Your answer must consist solely of the line containing "tri_mid (λ b : bool, mode" and each line after it through the end of the data, copied exactly.
RECORDS SHOWN section start
Lemma enlist_tri w position o W :
  w ∈ W →
  tri (mode i (Thread Polling o) W None) (enlist w position)
    (λ b : bool, if b then λ g, g_closed g = true ∧ ∃ o', mode i (Thread Polling o') W None g
                 else mode i (Thread (Parked w) true) W None).
Proof.
  intros Hin. tri_seq by (apply Lock_tri). intros _. apply triple_exist. intros l.
  tri_mid (λ b : bool, if b then λ g, g_closed g = true ∧ ∃ o', mode i (Thread Polling o') W (Some (Calm, l)) g
    else mode i (Thread Out true) W (Some (Extra, l))).
  - eapply triple_pre; [|intros g Hm; exact (ex_intro (λ o, mode i (Thread Polling o) W (Some (Calm, l)) g) o Hm)].
    apply triple_forever; [stab..|intros []; stab|]. apply triple_exist. clear o. intros o.
    tri_seq by (apply (loadWord_shut _ _ _ _ (λ word, pollers word ≠ 0)); intros sd g Hi Hm;
      destruct (sinv_word _ _ _ Hi) as (? & ? & ->); rewrite pollers_word by done;
      pose proof (polls_registered _ _ _ _ _ _ _ Hi Hm eq_refl); lia).
    intros word. apply triple_fact. intros Hp.
    destruct (closed word); [apply triple_ret; [stab|]; intros g [Hc Hm]; split; [auto|by eexists]|].
    eapply triple_pre; [|intros g [_ Hm]; exact Hm]. rewrite (proj2 (Z.eqb_neq _ _) Hp).
    tri_mid (λ b : bool, if b then mode i (Thread Out true) W (Some (Extra, l))
      else λ g, ∃ o, mode i (Thread Polling o) W (Some (Calm, l)) g).
    + apply compareAndSwap_tri; [stab|intros []; stab|by eexists|]. intros sd g Hm Hi <-. by eapply step_park.
    + intros []; cbv beta iota; (apply triple_ret; [stab|done]).
  - intros []; cbv beta iota.
    + tri_mid (λ _ g, g_closed g = true ∧ ∃ o', mode i (Thread Polling o') W None g).
      { apply keep_closed, triple_exist. intros o'. eapply triple_post; [apply Unlock_tri; left; by left|].
        intros ? g Hm. by exists o'. }
      intros _. apply triple_ret; [stab|done].
    + tri_seq by (by apply link_tri). intros _. apply triple_exist. intros l'.
      tri_seq by (apply Unlock_tri; left; by left). intros _. apply triple_ret; [stab|done].
Qed.

Lemma receiveToken_tri w o W :
  tri (mode i (Thread (Chosen w) o) W None) (receiveToken w) (λ _, mode i (Thread Polling o) W None).
Proof.
  apply triple_await; [stab..|]. intros sd g Hm Hi.
  assert (waiters sd !! w = Some chosen) as Hw.
  { destruct Hi as (Hs & _), Hm as (Hti & _).
    apply (sc_heap _ _ _ Hs w i _ chosen (sc_owner _ _ _ Hs i _ w Hti (or_intror eq_refl)) Hti).
    unfold expected. cbn [t_place]. by rewrite decide_True. }
  unfold takeToken. rewrite (read_Some w _ _ _ Hw), (write_Some w _ _ _ Hw).
  split; [done|]. intros sd' b [= -> ->]%list_elem_of_singleton.
  by apply (step_take strict N i sd g (Chosen w) o W None w chosen Hi Hm (or_intror eq_refl) Hw).
Qed.

Lemma leaveListed_tri w o W :
  tri (mode i (Thread (Parked w) o) W None) (leaveListed w)
    (λ b : bool, mode i (Thread (if b then Out else Polling) o) W None).
Proof.
  tri_seq by (apply Lock_tri). intros _. apply triple_exist. intros l.
  tri_mid (λ (b : bool) g, if b then w ∈ l ∧ mode i (Thread (Parked w) o) W (Some (Calm, l)) g
    else mode i (Thread (Chosen w) o) W (Some (Calm, l)) g).
  { apply triple_access; [stab|intros []; stab|]. intros sd g Hm Hi. pose proof Hi as (Hs & _).
    pose proof Hm as (_ & _ & (_ & Hl & _)%mine_hold). destruct (decide (w ∈ l)) as [Hin|Hin].
    - rewrite <- Hl in Hin. destruct (dll_elem _ _ _ (sc_list _ _ _ Hs) Hin) as (e & He & Hli).
      exists sd, true, g. rewrite (read_Some w _ _ _ He). simpl. rewrite Hli, <- Hl in *. by split_and!.
    - destruct (step_known strict N i sd g o W w l Hi Hm Hin) as [Hw (g' & ? & ? & ?)].
      exists sd, false, g'. by rewrite (read_Some w _ _ _ Hw). }
  intros [|]; cbn [negb].
  - apply triple_fact. intros (l1 & l2 & ->)%list_elem_of_split.
    tri_mid (λ _, mode i (Thread Out o) W (Some (Extra, l1 ++ l2))).
    { apply triple_access; [stab..|]. intros sd g Hm Hi. pose proof Hi as (Hs & _).
      pose proof Hm as (_ & _ & (_ & Hl & _)%mine_hold). pose proof (sc_list _ _ _ Hs) as Hd. rewrite Hl in Hd.
      destruct (unlinked_mid sd l1 w l2 Hd) as (sd' & Hun & Hd' & Hlo & Hcl & Hfr).
      destruct (step_leave strict N i sd sd' g o W w l1 l2 Hi Hm Hd' Hlo Hcl Hfr) as (g' & ? & ? & ?).
      exists sd', tt, g'. by rewrite Hun. }
    intros _. tri_mid (λ _ g, mode i (Thread Out o) W (Some (Calm, l1 ++ l2)) g).
    + apply triple_forever; [stab..|].
      tri_mid (λ word g, parked word ≠ 0 ∧ mode i (Thread Out o) W (Some (Extra, l1 ++ l2)) g).
      { apply triple_load; [stab..|]. intros sd g Hm Hi. destruct (sinv_word _ _ _ Hi) as (? & ? & Hw).
        change (cget word_cell sd) with (s_word sd). rewrite Hw, parked_word by done. split; [|done]. pose proof Hm as (_ & _ & (_ & _ & Hph)%mine_hold).
        destruct Hi as (Hs & _). pose proof (sc_pending _ _ _ Hs) as Hp. unfold parks, len.
        rewrite Hph in *. cbn [pending ahead] in *. lia. }
      intros word. apply triple_fact. intros Hp. rewrite (proj2 (Z.eqb_neq _ _) Hp).
      tri_mid (λ b : bool, mode i (Thread Out o) W (Some (if b then Calm else Extra, l1 ++ l2))).
      * apply compareAndSwap_tri; [stab..|done|]. intros sd g Hm Hi <-. by apply step_unpark.
      * intros []; (apply triple_ret; [stab|done]).
    + intros _. tri_seq by (apply Unlock_tri; left; by left). intros _. apply triple_ret; [stab|done].
  - tri_seq by (apply Unlock_tri; left; by left). intros _. tri_seq by (apply receiveToken_tri). intros _.
    apply triple_ret; [stab|done].
Qed.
RECORDS SHOWN section end
#### SOLVED EXERCISE
      tri_mid (λ b : bool, mode i (Thread Out o) W (Some (if b then Calm else Extra, l1 ++ l2))).
      * apply compareAndSwap_tri; [stab..|done|]. intros sd g Hm Hi <-. by apply step_unpark.
      * intros []; (apply triple_ret; [stab|done]).
    + intros _. tri_seq by (apply Unlock_tri; left; by left). intros _. apply triple_ret; [stab|done].
  - tri_seq by (apply Unlock_tri; left; by left). intros _. tri_seq by (apply receiveToken_tri). intros _.
    apply triple_ret; [stab|done].
Qed.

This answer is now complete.